= What is needed =
Please list all lines of the material below in which the string "Fixpoint" occurs.
[Material shown — start]
(** * servee.frontendadmin.insert

    A shallow embedding of [servee/frontendadmin/insert.py]: the [BaseInsert]
    capability interface and the [ModelInsert] plugin (template chains, query
    set, URL patterns and the admin sub-views), with the properties of the
    module proved over the embedding.

    Python calls are modelled by their outcome (a value or a raised
    exception); the views thread the table of the insert's model explicitly.
    The host framework (Django) appears through the small part of its
    interface that the module calls: [unquote] and [render_to_response] are
    parameters, query sets are the descriptions of the manager calls that
    build them, and a table is a list of rows whose keys are signed 64-bit
    integers.  Deleting an object follows the model's foreign keys to
    itself: rows that reference the object go with it or lose the
    reference.

    Embedded: [BaseInsert.__init__], [base_url] and the six stubs;
    [ModelInsert.__init__], [get_object], [queryset], [items], [get_items],
    [get_urls] with its local [wrap], [urls] and the five views;
    [ModelInsert.nav_title], [render], [list_url] and [render_url], with the
    URL reverser, the template loader and the two settings as parameters.
    Left out: [BaseInsert.nav_title] and [BaseInsert.title] (they call
    [servee.utils]) and [BaseInsert.get_urls]. *)

From Stdlib Require Import String Ascii List ZArith Bool Lia.
Import ListNotations.
Open Scope list_scope.
Open Scope string_scope.

(** ** Python outcomes *)

Module Py.

(** The exception classes that the module names or that its calls raise. *)
Inductive Exc : Type :=
| NotImplementedError
| AttributeError
| TypeError
| ValueError
| ValidationError
| DoesNotExist
| MultipleObjectsReturned
| OverflowError
| TemplateDoesNotExist.

Definition exc_eqb (a b : Exc) : bool :=
  match a, b with
  | NotImplementedError, NotImplementedError
  | AttributeError, AttributeError
  | TypeError, TypeError
  | ValueError, ValueError
  | ValidationError, ValidationError
  | DoesNotExist, DoesNotExist
  | MultipleObjectsReturned, MultipleObjectsReturned
  | OverflowError, OverflowError
  | TemplateDoesNotExist, TemplateDoesNotExist => true
  | _, _ => false
  end.

(** What a call does: it returns a value or raises. *)
Inductive Outcome (A : Type) : Type :=
| Return (a : A)
| Raise (e : Exc).

Arguments Return {A} a.
Arguments Raise {A} e.

Definition bind {A B : Type} (c : Outcome A) (k : A -> Outcome B) : Outcome B :=
  match c with
  | Return a => k a
  | Raise e => Raise e
  end.

(** [try: body except (e1, ..., en): handler]. *)
Definition try_except {A : Type} (body : Outcome A) (caught : list Exc)
    (handler : Outcome A) : Outcome A :=
  match body with
  | Return a => Return a
  | Raise e => if existsb (exc_eqb e) caught then handler else Raise e
  end.

(** The values that the stubs of [BaseInsert] hand back: an exception class
    is an ordinary first-class value when it is returned, not raised. *)
Inductive Value : Type :=
| VNone
| VStr (s : string)
| VClass (e : Exc).

(** [fmt % args] for a format string whose directives are [%s] (and the
    literal [%%]), with string arguments.  Too few arguments, or arguments
    left over, raise [TypeError]; any other directive raises [ValueError]. *)
Fixpoint format (fmt : string) (args : list string) : Outcome string :=
  match fmt with
  | EmptyString =>
      match args with
      | [] => Return EmptyString
      | _ :: _ => Raise TypeError
      end
  | String "%" (String "s" rest) =>
      match args with
      | [] => Raise TypeError
      | a :: args' => bind (format rest args') (fun r => Return (a ++ r))
      end
  | String "%" (String "%" rest) =>
      bind (format rest args) (fun r => Return (String "%" r))
  | String "%" _ => Raise ValueError
  | String c rest =>
      bind (format rest args) (fun r => Return (String c r))
  end.

(** Truth value of a tuple-or-[None] argument: [None] and [()] are falsy. *)
Definition truthy {A : Type} (v : option (list A)) : bool :=
  match v with
  | Some (_ :: _) => true
  | _ => false
  end.

(** [v or ()] for such a value. *)
Definition or_empty {A : Type} (v : option (list A)) : list A :=
  match v with
  | Some (x :: l) => x :: l
  | _ => []
  end.

(** A validation result turned into an outcome: [None] raises [e]. *)
Definition or_raise {A : Type} (e : Exc) (v : option A) : Outcome A :=
  match v with
  | Some a => Return a
  | None => Raise e
  end.

(** [s.lower()] on ASCII letters. *)
Definition lower_char (c : ascii) : ascii :=
  let n := nat_of_ascii c in
  if andb (65 <=? n)%nat (n <=? 90)%nat then ascii_of_nat (n + 32) else c.

Fixpoint lower (s : string) : string :=
  match s with
  | EmptyString => EmptyString
  | String c rest => String (lower_char c) (lower rest)
  end.

(** ASCII letter classes and [c.upper()]. *)
Definition is_upper (c : ascii) : bool :=
  let n := nat_of_ascii c in andb (65 <=? n)%nat (n <=? 90)%nat.

Definition is_lower (c : ascii) : bool :=
  let n := nat_of_ascii c in andb (97 <=? n)%nat (n <=? 122)%nat.

Definition upper_char (c : ascii) : ascii :=
  if is_lower c then ascii_of_nat (nat_of_ascii c - 32) else c.

(** [s.title()] on ASCII: a letter that follows a letter is lowered, a
    letter that does not is raised, and any other character ends the word. *)
Fixpoint title_from (previous_is_cased : bool) (s : string) : string :=
  match s with
  | EmptyString => EmptyString
  | String c rest =>
      if is_lower c then
        String (if previous_is_cased then c else upper_char c)
          (title_from true rest)
      else if is_upper c then
        String (if previous_is_cased then lower_char c else c)
          (title_from true rest)
      else String c (title_from false rest)
  end.

Definition title (s : string) : string := title_from false s.

End Py.

Import Py.

Notation "x <- c ;; k" := (bind c (fun x => k))
  (at level 61, c at next level, right associativity).

(** ** The host framework, as far as the module calls it *)

Module Django.

(** *** The object-relational layer *)

(** A stored object of the insert's model: its primary key and its other
    columns. *)
Record Instance : Type := {
  pk : Z;
  columns : list (string * string)
}.
Lemma get_project_details_missing_key_witness :
  (forall fields,
      Json.Object [("name", Json.Str "A")] = Json.Object fields ->
      Json.lookup "id" fields = None ->
      get_project_details
        (fun _ => Return (Json.Object [("name", Json.Str "A")])) "token" 7 =
      Raise (KeyError "id")) /\
  (forall fields id,
      Json.Object [("name", Json.Str "A")] = Json.Object fields ->
      Json.lookup "id" fields = Some id ->
      Json.lookup "name" fields = None ->
      get_project_details
        (fun _ => Return (Json.Object [("name", Json.Str "A")])) "token" 7 =
      Raise (KeyError "name")) /\
  ((forall fields, Json.Object [("name", Json.Str "A")] <> Json.Object fields) ->
   get_project_details
     (fun _ => Return (Json.Object [("name", Json.Str "A")])) "token" 7 =
   Raise TypeError).
Proof.
  apply (get_project_details_missing_key
           (fun _ => Return (Json.Object [("name", Json.Str "A")]))
           "token" 7 (Json.Object [("name", Json.Str "A")])).
  reflexivity.
Defined.

Lemma tracker_summaries_iff (ts out : list Json.value) :
  tracker_summaries ts = Return out <-> Forall2 summarises_tracker ts out.
Proof.
  revert out; induction ts as [|t ts IH]; intros out; simpl.
  - split.
    + intros H. injection H as <-. constructor.
    + intros H. now inversion H.
  - split.
    + destruct t; simpl; try discriminate.
      destruct (Json.lookup "id" fields) as [id |] eqn:Hid; [| discriminate].
      destruct (Json.lookup "name" fields) as [name |] eqn:Hname;
        [| discriminate].
      simpl. destruct (tracker_summaries ts) as [more |]; [| discriminate].
      simpl. intros H. injection H as <-. constructor.
      * now exists fields, id, name.
      * now apply IH.
    + intros H.
      inversion H as [| ? summary ? more [fields [id [name [-> [Hid [Hn ->]]]]]]
                        Hrest]; subst.
      apply IH in Hrest. simpl. rewrite Hid, Hn. simpl. now rewrite Hrest.
Qed.
(** * Inactive regions of vscode-clangd: semantic-token post-processing

    A shallow embedding of [src/inactive-regions.ts].  The module keeps, per
    document, the last full semantic-token buffer and the inactive ranges
    decoded from it; it rebuilds full buffers from deltas, hands a remapped
    copy downstream and asks the editor to decorate the inactive ranges.

    The embedding threads one explicit [state] through every function: the
    two module-level indices, the two per-document maps, the store of typed
    arrays (so that sharing between the cache, the caller and the copies is
    visible), the editor's list of visible views and the log of rendering
    requests. *)

From stdpp Require Import gmap strings list fin_maps.
From Stdlib Require Import ZArith NArith Lia.

Open Scope nat_scope.

(** ** JavaScript values that occur in the module

    Every number the module handles is a non-negative integer: elements of a
    [Uint32Array], array lengths and indices, and sums of such.  They are
    modelled by [N], exact as long as they stay below 2^53.  [Undefined] is
    what a read outside a typed array and an unassigned [let] give; [NaN] is
    what [+] gives when an operand is not a number. *)

Inductive value :=
  | Num (n : N)
  | Undefined
  | NaN.

#[global] Instance value_eq_dec : EqDecision value.
Proof. solve_decision. Defined.

(** [a == b] on these values: numbers compare by value, [undefined] equals
    only [undefined], [NaN] equals nothing. *)
Definition loose_eq (a b : value) : bool :=
  match a, b with
  | Num x, Num y => bool_decide (x = y)
  | Undefined, Undefined => true
  | _, _ => false
  end.

(** [a === 0] *)
Definition is_zero (a : value) : bool :=
  match a with
  | Num 0 => true
  | _ => false
  end.

(** [a + b] *)
Definition js_add (a b : value) : value :=
  match a, b with
  | Num x, Num y => Num (x + y)
  | _, _ => NaN
  end.

(** The conversion applied when a value is stored into a [Uint32Array]. *)
Definition to_uint32 (v : value) : N :=
  match v with
  | Num n => (n mod 2 ^ 32)%N
  | _ => 0%N
  end.

(** ** Data of the editor API and of the protocol *)

(** Typed arrays live in a store and are named by their address. *)
Definition loc := positive.

(** Documents are compared by identity ([editor.document === document], keys
    of the [WeakMap]s). *)
Definition TextDocument := nat.

Record TextEditor := {
  editor_id : nat;
  document : TextDocument;
}.

#[global] Instance TextEditor_eq_dec : EqDecision TextEditor.
Proof. solve_decision. Defined.

Record Position := {
  line : value;
  character : value;
}.

Record Range := {
  range_start : Position;
  range_end : Position;
}.

#[global] Instance Position_eq_dec : EqDecision Position.
Proof. solve_decision. Defined.

#[global] Instance Range_eq_dec : EqDecision Range.
Proof. solve_decision. Defined.

(** [vscode.SemanticTokens]: [resultId] is [string | undefined], [data] is a
    reference to a [Uint32Array]. *)
Record SemanticTokens := {
  resultId : option string;
  data : loc;
}.

(** [vscode.SemanticTokensEdit]; [start] and [deleteCount] are unsigned
    integers of the protocol, [data] is optional. *)
Record SemanticTokensEdit := {
  start : nat;
  deleteCount : nat;
  edit_data : option loc;
}.

Record SemanticTokensEdits := {
  edits_resultId : option string;
  edits : list SemanticTokensEdit;
}.

(** [vscode.SemanticTokens | vscode.SemanticTokensEdits] *)
Inductive TokensOrEdits :=
  | Full (tokens : SemanticTokens)
  | Delta (delta : SemanticTokensEdits).

Record SemanticTokensLegend := {
  tokenTypes : list string;
}.

Record SemanticTokensOptions := {
  legend : SemanticTokensLegend;
}.

Record ServerCapabilities := {
  semanticTokensProvider : option SemanticTokensOptions;
}.

(** ** The state of the module and of the part of the editor it touches *)

Record state := {
  inactiveCodeTokenTypeIndex : value;
  inactiveCodeTokenTypeReplaceIndex : value;
  lastTokens : gmap TextDocument SemanticTokens;
  lastInactiveRanges : gmap TextDocument (list Range);
  (** the typed arrays that exist *)
  heap : gmap loc (list N);
  (** [vscode.window.visibleTextEditors] *)
  visibleTextEditors : list TextEditor;
  (** the calls [editor.setDecorations(inactiveCodeDecorationType, ranges)]
      made so far, oldest first *)
  decorations : list (TextEditor * list Range);
}.

Definition set_inactiveCodeTokenTypeIndex (v : value) (st : state) : state :=
  {| inactiveCodeTokenTypeIndex := v;
     inactiveCodeTokenTypeReplaceIndex := inactiveCodeTokenTypeReplaceIndex st;
     lastTokens := lastTokens st;
     lastInactiveRanges := lastInactiveRanges st;
     heap := heap st;
     visibleTextEditors := visibleTextEditors st;
     decorations := decorations st |}.

Definition set_inactiveCodeTokenTypeReplaceIndex (v : value) (st : state) : state :=
  {| inactiveCodeTokenTypeIndex := inactiveCodeTokenTypeIndex st;
     inactiveCodeTokenTypeReplaceIndex := v;
     lastTokens := lastTokens st;
     lastInactiveRanges := lastInactiveRanges st;
     heap := heap st;
     visibleTextEditors := visibleTextEditors st;
     decorations := decorations st |}.

Definition set_lastTokens (m : gmap TextDocument SemanticTokens) (st : state) : state :=
  {| inactiveCodeTokenTypeIndex := inactiveCodeTokenTypeIndex st;
     inactiveCodeTokenTypeReplaceIndex := inactiveCodeTokenTypeReplaceIndex st;
     lastTokens := m;
     lastInactiveRanges := lastInactiveRanges st;
     heap := heap st;
     visibleTextEditors := visibleTextEditors st;
     decorations := decorations st |}.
[Material shown — finish]
= Answer section =
Fixpoint format (fmt : string) (args : list string) : Outcome string :=
Fixpoint lower (s : string) : string :=
Fixpoint title_from (previous_is_cased : bool) (s : string) : string :=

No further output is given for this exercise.